_WHAT THIS TASK INVOLVES_:
Where does the string "least" occur in the entries below? Copy every line where it does.

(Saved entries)
================

(** * Postman collection builder: rule compiler, serializer and folder tree

    Shallow embedding of [src/collection-schema.ts] (module
    [CollectionSchema]) and of the class [HttpPostmanBuilder] of
    [src/index.ts] (module [Index]), with the properties of the
    specification stated over them. *)

From Stdlib Require Import Ascii String.
From stdpp Require Import base list strings numbers pretty gmap.

Set Warnings "-register-all".
Local Open Scope Z_scope.

(** ** JavaScript values *)

(** Numbers are the integers together with the three non-finite values
    that [isFinite] tells apart.  [Int z] is the double of that value, for
    [z] in the range where doubles are exact and are printed in plain
    decimal notation. *)
Inductive number : Type :=
| Int (z : Z)
| NaN
| Infinity (negative : bool).

(** The values a rule's [default] (of type [any]) may hold and the values
    the compilers return.  An object is the list of its own enumerable
    properties in enumeration order, keys pairwise distinct; a function is
    known by its source text. *)
Inductive JsonData : Type :=
| JUndefined
| JNull
| JBool (b : bool)
| JNum (n : number)
| JStr (s : string)
| JFunction (source : string)
| JArr (elems : list JsonData)
| JObj (props : list (string * JsonData)).

(** Errors a JavaScript evaluation may raise in the modelled code. *)
Inductive JsError : Type :=
| TypeError
| RangeError.

Inductive result (A : Type) : Type :=
| Ok (a : A)
| Throw (e : JsError).
Arguments Ok {A} a.
Arguments Throw {A} e.

#[global] Instance result_ret : MRet result := fun A a => Ok a.
#[global] Instance result_bind : MBind result := fun A B f m =>
  match m with
  | Ok a => f a
  | Throw e => Throw e
  end.
(** C3: in every summary the operation produces, whatever the store holds,
    both totals are decimal numbers, [totalLPRewards] is at most
    [totalMEVRecovered], and it is 0.85 of it to the nearest cent. *)
Theorem summary_rewards_le_recovered (w : World) :
  exists s mev rewards,
    fst (get_auction_summary w) = Success 200 s
    /\ Fmt.decimal_value 2 (totalMEVRecovered s) = Some mev
    /\ Fmt.decimal_value 2 (totalLPRewards s) = Some rewards
    /\ rewards <= mev
    /\ 85 * mev - 50 <= 100 * rewards <= 85 * mev + 50.
Proof.
  destruct (summary_shape w) as (active & mev & count & E & _ & Hm & _).
  pose proof (lp_share_fraction mev Hm) as Hf.
  eexists. exists mev, (lp_share mev).
  split; [exact E|]. cbn [totalMEVRecovered totalLPRewards].
  split; [apply float_str_value; lia|].
  split; [apply float_str_value; lia|].
  split; lia.
Qed.

(** C4, as the source has it: with the three completed auctions won at 1.0,
    2.0 and 3.0 and the two active operators in the store, the summary is the
    one any other store gives with the same generator: [activeAuctions] from
    0 to 5, [avsOperatorCount] from 8 to 15, [totalMEVRecovered] at least
    50. *)
Theorem summary_of_scenario (w : World) :
  db w = scenario_db ->
  exists s mev,
    fst (get_auction_summary w) = Success 200 s
    /\ fst (get_auction_summary (with_db empty_db w)) = Success 200 s
    /\ 0 <= activeAuctions s <= 5
    /\ 8 <= avsOperatorCount s <= 15
    /\ Fmt.decimal_value 2 (totalMEVRecovered s) = Some mev
    /\ 5000 <= mev <= 20000.
Proof.
  intros _.
  destruct (summary_shape w) as (active & mev & count & E & Ha & Hm & Hc).
  eexists. exists mev. split; [exact E|].
  split.
  - rewrite <- E. apply summary_oblivious, same_sources_with_db.
  - cbn [activeAuctions avsOperatorCount totalMEVRecovered].
    repeat split; try lia. apply float_str_value. lia.
Qed.

Lemma summary_of_scenario_witness :
  db (sample_world scenario_db) = scenario_db
  /\ exists s mev,
      fst (get_auction_summary (sample_world scenario_db)) = Success 200 s
      /\ fst (get_auction_summary (with_db empty_db (sample_world scenario_db)))
         = Success 200 s
      /\ 0 <= activeAuctions s <= 5
      /\ 8 <= avsOperatorCount s <= 15
      /\ Fmt.decimal_value 2 (totalMEVRecovered s) = Some mev
      /\ 5000 <= mev <= 20000.
Proof.
  split; [reflexivity|].
  apply (summary_of_scenario (sample_world scenario_db)). reflexivity.
Defined.
(** [validate_interaction(request, license_key)]: [uuid4] is the identifier
    [uuid.uuid4()] draws for the call. *)
Definition validate_interaction (request : ValidationRequest)
    (license_key : string) (uuid4 : string)
    : M (Http.HTTPException + ValidationResponse) :=
  start_time ← time_time;
  let request_id := uuid4 in
  emit "AVRT.Validation" INFO
    ("Validation request " +:+ request_id +:+ ": input_len=" +:+
     pretty (len (input request)));;
  try_except
    (response ← validate_interaction_try request request_id start_time;
     mret (inr response))
    (λ e,
       emit "AVRT.Validation" Py.ERROR
         ("Validation error for " +:+ request_id +:+ ": " +:+ exn_str e);;
       mret (inl {| Http.status_code := 500;
                    Http.detail := "Validation failed: " +:+ exn_str e |})).

End endpoints.

End ValidationRouter.

(** ** Text beyond Latin-1 *)

(** [str.lower] on arbitrary Unicode text.  It lower-cases code point by
    code point, with one exception that looks at the neighbours: the capital
    sigma U+03A3 becomes the final small sigma U+03C2 at the end of a word
    and the small sigma U+03C3 elsewhere. *)

Module Unicode.

(** A [str] as the list of its code points. *)
Definition str := list N.

(** The code points of a text of the Latin-1 model. *)
Definition codes (s : string) : str :=
  Ascii.N_of_ascii <$> String.list_ascii_of_string s.

(** The Unicode character database as far as [str.lower] reads it: the full
    lower-case mapping of a code point and the properties Cased and
    Case_Ignorable. *)
Record ucd := {
  tolower_full : N → list N;
  cased : N → bool;
  case_ignorable : N → bool }.

Definition capital_sigma : N := 0x3A3.
Definition final_sigma : N := 0x3C2.
Definition small_sigma : N := 0x3C3.

Section lower.

Variable db : ucd.

(** Skipping case-ignorable code points, the next one is cased. *)
Fixpoint cased_follows (s : str) : bool :=
  match s with
  | [] => false
  | c :: s' => if case_ignorable db c then cased_follows s' else cased db c
  end.

(** [cased_before] tells whether, skipping case-ignorable code points
    backwards from here, the one before is cased. *)
Fixpoint lower_from (cased_before : bool) (s : str) : str :=
  match s with
  | [] => []
  | c :: s' =>
      (if (c =? capital_sigma)%N then
         [if cased_before && negb (cased_follows s')
          then final_sigma else small_sigma]
       else tolower_full db c) ++
      lower_from (if case_ignorable db c then cased_before else cased db c) s'
  end.

(** [s.lower()] *)
Definition lower (s : str) : str := lower_from false s.

End lower.

(** [s.startswith(p)] *)
Fixpoint startswith (p s : str) : bool :=
  match p, s with
  | [], _ => true
  | _ :: _, [] => false
  | a :: p', b :: s' => (a =? b)%N && startswith p' s'
  end.
(** * rotki frontend: data table pagination, table filter, backup manager,
      external service keys, asset form and snapshot editor

    A shallow embedding of the script parts of the Vue components the
    specification talks about, with the properties the specification
    states about them.

    Conventions of the embedding.
    - JavaScript numbers that the components only use as counts, indexes and
      identifiers are mathematical integers ([Z]); amounts held in the
      arbitrary-precision [BigNumber] class are rationals ([Qc]).
    - A JavaScript object used as a dictionary is a [gmap] with string keys.
      [Object.entries] is read through [map_to_list]; no statement below
      depends on the enumeration order.
    - An optional field ([field?: T]) is an [option].
    - Helpers that the components import from elsewhere ([t] of vue-i18n,
      [getFilepath], [isNft], [toCapitalCase], ...) are section variables.
    - An awaited backend call is an [Outcome]: resolved with a value or
      rejected with an error object. *)

From stdpp Require Import gmap strings list fin_maps pretty.
From Stdlib Require Import Ascii ZArith QArith Qround Qcanon Qcabs.

Close Scope Qc_scope.
Close Scope Q_scope.
Local Open Scope Z_scope.

(** ** JavaScript values shared by the components *)

(** Truthiness of a string: only the empty string is falsy. *)
Definition truthy (s : string) : bool :=
  match s with
  | EmptyString => false
  | String _ _ => true
  end.

(** [a || b] on strings. *)
Definition or_else (a b : string) : string :=
  if truthy a then a else b.

(** [s.startsWith('!')] and [s.substring(1)]. *)
Definition startsWith_bang (s : string) : bool :=
  match s with
  | String c _ => bool_decide (c = "!"%char)
  | EmptyString => false
  end.

Definition substring1 (s : string) : string :=
  match s with
  | String _ rest => rest
  | EmptyString => EmptyString
  end.

(** [array.findIndex(pred)]: the first index whose element satisfies [pred],
    [-1] when there is none. *)
Fixpoint findIndex {A : Type} (pred : A → bool) (l : list A) : Z :=
  match l with
  | [] => -1
  | x :: rest =>
      if pred x then 0
      else let i := findIndex pred rest in
           if i <? 0 then -1 else i + 1
  end.

(** [array.splice(start, 1)]: a negative [start] counts from the end
    (clamped at 0), a [start] past the end removes nothing. *)
Definition splice1 {A : Type} (start : Z) (l : list A) : list A :=
  let len := Z.of_nat (length l) in
  let from := if start <? 0 then Z.max (len + start) 0 else Z.min start len in
  take (Z.to_nat from) l ++ drop (S (Z.to_nat from)) l.


(** ** Awaited backend calls and the handlers around them *)

(** What [ApiValidationError.getValidationErrors] ('@/types/api/errors')
    returns: a message, or the backend's errors by field. Two keys are read
    apart by the asset form: [underlyingTokens] (a message, or a record of
    [address] and [weight] messages per token, in [Object.values] order) and
    [_schema]; [fields] holds every other key. *)
Record UnderlyingTokenError := {
  address : option (list string);
  weight : option (list string)
}.

Inductive UnderlyingTokenErrors :=
| TokensMessage (text : string)
| TokensRecord (entries : list (string * UnderlyingTokenError)).

Record ValidationErrors := {
  underlyingTokens : option UnderlyingTokenErrors;
  _schema : option (list string);
  fields : gmap string (list string)
}.

Inductive ValidationResult :=
| ValidationMessage (text : string)
| ValidationFields (errors : ValidationErrors).

(** The object of a rejected call, or of a [throw]. The asset form tells an
    [ApiValidationError] from other errors; [validationErrors] is the result
    of its [getValidationErrors] on the payload that was sent. *)
Inductive Exception :=
| Error (text : string)
| TypeError (text : string)
| ApiValidationError (text : string) (validationErrors : ValidationResult).

(** [e.message]. *)
Definition message (e : Exception) : string :=
  match e with
  | Error text => text
  | TypeError text => text
  | ApiValidationError text _ => text
  end.

(** How an awaited call, or a handler, ends. *)
Inductive Outcome (A : Type) :=
| Resolved (a : A)
| Rejected (e : Exception).
Arguments Resolved {A} a.
Arguments Rejected {A} e.

(** An [async] function over the reactive state [S] of its component. *)
Definition Handler (S A : Type) : Type := S → Outcome A * S.

Section Handler.
Context {S : Type}.

Definition ret {A : Type} (a : A) : Handler S A := λ s, (Resolved a, s).

Definition bind {A B : Type} (m : Handler S A) (k : A → Handler S B)
  : Handler S B :=
  λ s, match m s with
       | (Resolved a, s') => k a s'
       | (Rejected e, s') => (Rejected e, s')
       end.

(** [get(ref)] and [set(ref, value)] on the state as a whole. *)
Definition read : Handler S S := λ s, (Resolved s, s).
Definition update (f : S → S) : Handler S unit := λ s, (Resolved tt, f s).

(** [await call]. *)
Definition await {A : Type} (call : Outcome A) : Handler S A :=
  λ s, (call, s).

(** [try { body } catch (e) { handler }]. *)
Definition tryCatch {A : Type} (body : Handler S A)
    (handler : Exception → Handler S A) : Handler S A :=
  λ s, match body s with
       | (Resolved a, s') => (Resolved a, s')
       | (Rejected e, s') => handler e s'
       end.

(** [try { body } finally { final }]. *)
Definition tryFinally {A : Type} (body : Handler S A)
    (final : Handler S unit) : Handler S A :=
  λ s, match body s with
       | (result, s') =>
           match final s' with
           | (Resolved _, s'') => (result, s'')
           | (Rejected e, s'') => (Rejected e, s'')
           end
       end.
End Handler.

Declare Scope handler_scope.
Delimit Scope handler_scope with handler.
Notation "'let*' x ':=' m 'in' k" :=
  (bind m (λ x, k))
    (at level 10, x name, m at level 100, k at level 200,
     only parsing) : handler_scope.
Notation "m >> k" :=
  (bind m (λ _, k))
    (at level 100, k at level 200, right associativity,
     only parsing) : handler_scope.

(** Runs the combinators of a handler that is applied to a state. *)
Ltac run_handler :=
  cbv beta iota zeta delta
    [bind ret read update await tryCatch tryFinally];
  simpl.

(** ** Data table: the page selector (components/helper/DataTable.vue) *)

Module DataTable.

Record PageEntry := { value : Z; text : string }.

(** The numbers of the component are doubles. On safe integers (at most
    [2^53 - 1]) the quotient has the ceiling of the exact one, and the
    products and sums that are printed are exact; the properties below
    assume as much of the items length and of the items per page. *)
Definition maxSafeInteger : Z := 9007199254740991.

(** The greatest length [new Array] accepts: [2^32 - 1]. *)
Definition maxArrayLength : Z := 4294967295.

(** [Math.ceil(itemsLength / perPage)]. *)
Definition totalPage (itemsLength perPage : Z) : Z :=
  Qceiling (inject_Z itemsLength / inject_Z perPage).

(** The template literal of one entry. *)
Definition pageText (itemsLength perPage index : Z) : string :=
  pretty (index * perPage + 1) +:+ " - " +:+
  pretty (Z.min ((index + 1) * perPage) itemsLength).

(** [pageSelectorData]. [new Array(totalPage)] raises a [RangeError] for a
    length that is negative, not finite (division by zero) or above
    [2^32 - 1]: [None]. *)
Definition pageSelectorData (itemsLength perPage : Z)
  : option (list PageEntry) :=
  if (perPage =? 0) || (totalPage itemsLength perPage <? 0) ||
     (maxArrayLength <? totalPage itemsLength perPage) then None
  else
    Some (imap
            (λ (index : nat) (_ : Z),
               {| value := Z.of_nat index + 1;
                  text := pageText itemsLength perPage (Z.of_nat index) |})
            (replicate (Z.to_nat (totalPage itemsLength perPage)) 0)).

Example pageSelectorData_25_10 :
  pageSelectorData 25 10 =
    Some [ {| value := 1; text := "1 - 10" |};
           {| value := 2; text := "11 - 20" |};
           {| value := 3; text := "21 - 25" |} ].
Proof. reflexivity. Qed.

Example pageSelectorData_exact_multiple :
  pageSelectorData 20 10 =
    Some [ {| value := 1; text := "1 - 10" |};
           {| value := 2; text := "11 - 20" |} ].
Proof. reflexivity. Qed.

Example pageSelectorData_zero_per_page : pageSelectorData 25 0 = None.
Proof. reflexivity. Qed.

(** The rational ceiling, computed on integers. *)
Lemma totalPage_div (N p : Z) : 0 < p → totalPage N p = - ((- N) / p).
Proof.
  intros Hp. unfold totalPage, Qceiling. f_equal.
  rewrite Zdiv_Qdiv. apply Qfloor_comp.
  rewrite inject_Z_opp. unfold Qdiv. ring.
Qed.

(** It is the least number of pages of [p] items that hold [N] items. *)
Lemma totalPage_bounds (N p : Z) :
  0 < p → (totalPage N p - 1) * p < N ≤ totalPage N p * p.
Proof.
  intros Hp. rewrite totalPage_div by done.
  pose proof (Z.div_mod (- N) p ltac:(lia)) as Hdm.
  pose proof (Z.mod_pos_bound (- N) p Hp) as Hr.
  nia.
Qed.

Lemma totalPage_pos (N p : Z) : 0 < N → 0 < p → 0 < totalPage N p.
Proof.
  intros HN Hp. pose proof (totalPage_bounds N p Hp) as [_ Hle]. nia.
Qed.




(** *** Edge cases and the ranges of the page selector *)

(** With a negative divisor the quotient is that of the negated operands. *)
Lemma totalPage_opp (N p : Z) : p ≠ 0 → totalPage N p = totalPage (- N) (- p).
Proof.
  intros Hp. unfold totalPage. apply Qceiling_comp.
  rewrite !inject_Z_opp. field.
  intros H. apply Hp. unfold Qeq in H. simpl in H. lia.
Qed.

Lemma totalPage_negative (N p : Z) :
  0 ≤ N → p ≠ 0 → (totalPage N p < 0 ↔ p < 0 ∧ - p ≤ N).
Proof.
  intros HN Hp. destruct (Z.lt_trichotomy p 0) as [Hneg | [-> | Hpos]];
    [| done |].
  - rewrite totalPage_opp, totalPage_div by lia.
    rewrite Z.opp_involutive.
    pose proof (Z.div_mod N (- p) ltac:(lia)) as Hdm.
    pose proof (Z.mod_pos_bound N (- p) ltac:(lia)) as Hr.
    split; [intros H; split; [done | nia] | intros [_ H]; nia].
  - pose proof (totalPage_bounds N p Hpos). split; [nia | lia].
Qed.

Lemma totalPage_too_long (N p : Z) :
  0 ≤ N → p ≠ 0 →
  (maxArrayLength < totalPage N p ↔ 0 < p ∧ maxArrayLength * p < N).
Proof.
  intros HN Hp. unfold maxArrayLength.
  destruct (Z.lt_trichotomy p 0) as [Hneg | [-> | Hpos]]; [| done |].
  - rewrite totalPage_opp, totalPage_div by lia.
    rewrite Z.opp_involutive.
    pose proof (Z.div_pos N (- p) HN ltac:(lia)).
    split; [lia | intros [? _]; lia].
  - pose proof (totalPage_bounds N p Hpos) as [Hlow Hhigh].
    split; [intros H; split; [done | nia] | intros [_ H]; nia].
Qed.

(** X1. For an items length [N >= 0] and items per page [p], both safe
    integers, [pageSelectorData] raises (the [RangeError] of [new Array])
    exactly when [p] is [0], or [p] is negative with [N] at least its
    absolute value, or [p] is positive and the items need more than
    [2^32 - 1] pages; in every other case it returns a list. *)
Theorem pageSelectorData_raises (N p : Z) :
  0 ≤ N ≤ maxSafeInteger → - maxSafeInteger ≤ p ≤ maxSafeInteger →
  (pageSelectorData N p = None ↔
   p = 0 ∨ (p < 0 ∧ - p ≤ N) ∨ (0 < p ∧ maxArrayLength * p < N)).
Proof.
  intros [HN _] _. unfold pageSelectorData.
  destruct (p =? 0) eqn:Hp0; simpl.
  - apply Z.eqb_eq in Hp0. split; [by left | done].
  - apply Z.eqb_neq in Hp0.
    pose proof (totalPage_negative N p HN Hp0) as Hnegative.
    pose proof (totalPage_too_long N p HN Hp0) as Hlong.
    destruct (totalPage N p <? 0) eqn:Hneg; simpl.
    + apply Z.ltb_lt in Hneg. split; [intros _ | done].
      right. left. by apply Hnegative.
    + apply Z.ltb_ge in Hneg.
      destruct (maxArrayLength <? totalPage N p) eqn:Hmax.
      * apply Z.ltb_lt in Hmax. split; [intros _ | done].
        right. right. by apply Hlong.
      * apply Z.ltb_ge in Hmax. split; [done |].
        intros [-> | [H | H]]; [done | |].
        -- apply Hnegative in H. lia.
        -- apply Hlong in H. lia.
Qed.

Lemma pageSelectorData_raises_witness :
  (pageSelectorData 25 (-10) = None ↔
   -10 = 0 ∨ (-10 < 0 ∧ - -10 ≤ 25) ∨
   (0 < -10 ∧ maxArrayLength * -10 < 25)) ∧
  (pageSelectorData 4294967296 1 = None ↔
   1 = 0 ∨ (1 < 0 ∧ - 1 ≤ 4294967296) ∨
   (0 < 1 ∧ maxArrayLength * 1 < 4294967296)) ∧
  (pageSelectorData 4294967295 1 = None ↔
   1 = 0 ∨ (1 < 0 ∧ - 1 ≤ 4294967295) ∨
   (0 < 1 ∧ maxArrayLength * 1 < 4294967295)).
Proof.
  split_and!.
  - apply (pageSelectorData_raises 25 (-10)); unfold maxSafeInteger; lia.
  - apply (pageSelectorData_raises 4294967296 1); unfold maxSafeInteger; lia.
  - apply (pageSelectorData_raises 4294967295 1); unfold maxSafeInteger; lia.
Defined.

(** The items of page [index], as the text of its entry names them. *)
Definition pageBounds (itemsLength perPage : Z) (index : nat) : Z * Z :=
  (Z.of_nat index * perPage + 1,
   Z.min ((Z.of_nat index + 1) * perPage) itemsLength).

================

_EXERCISE OUTPUT_:
    0 to 5, [avsOperatorCount] from 8 to 15, [totalMEVRecovered] at least
(** It is the least number of pages of [p] items that hold [N] items. *)
    exactly when [p] is [0], or [p] is negative with [N] at least its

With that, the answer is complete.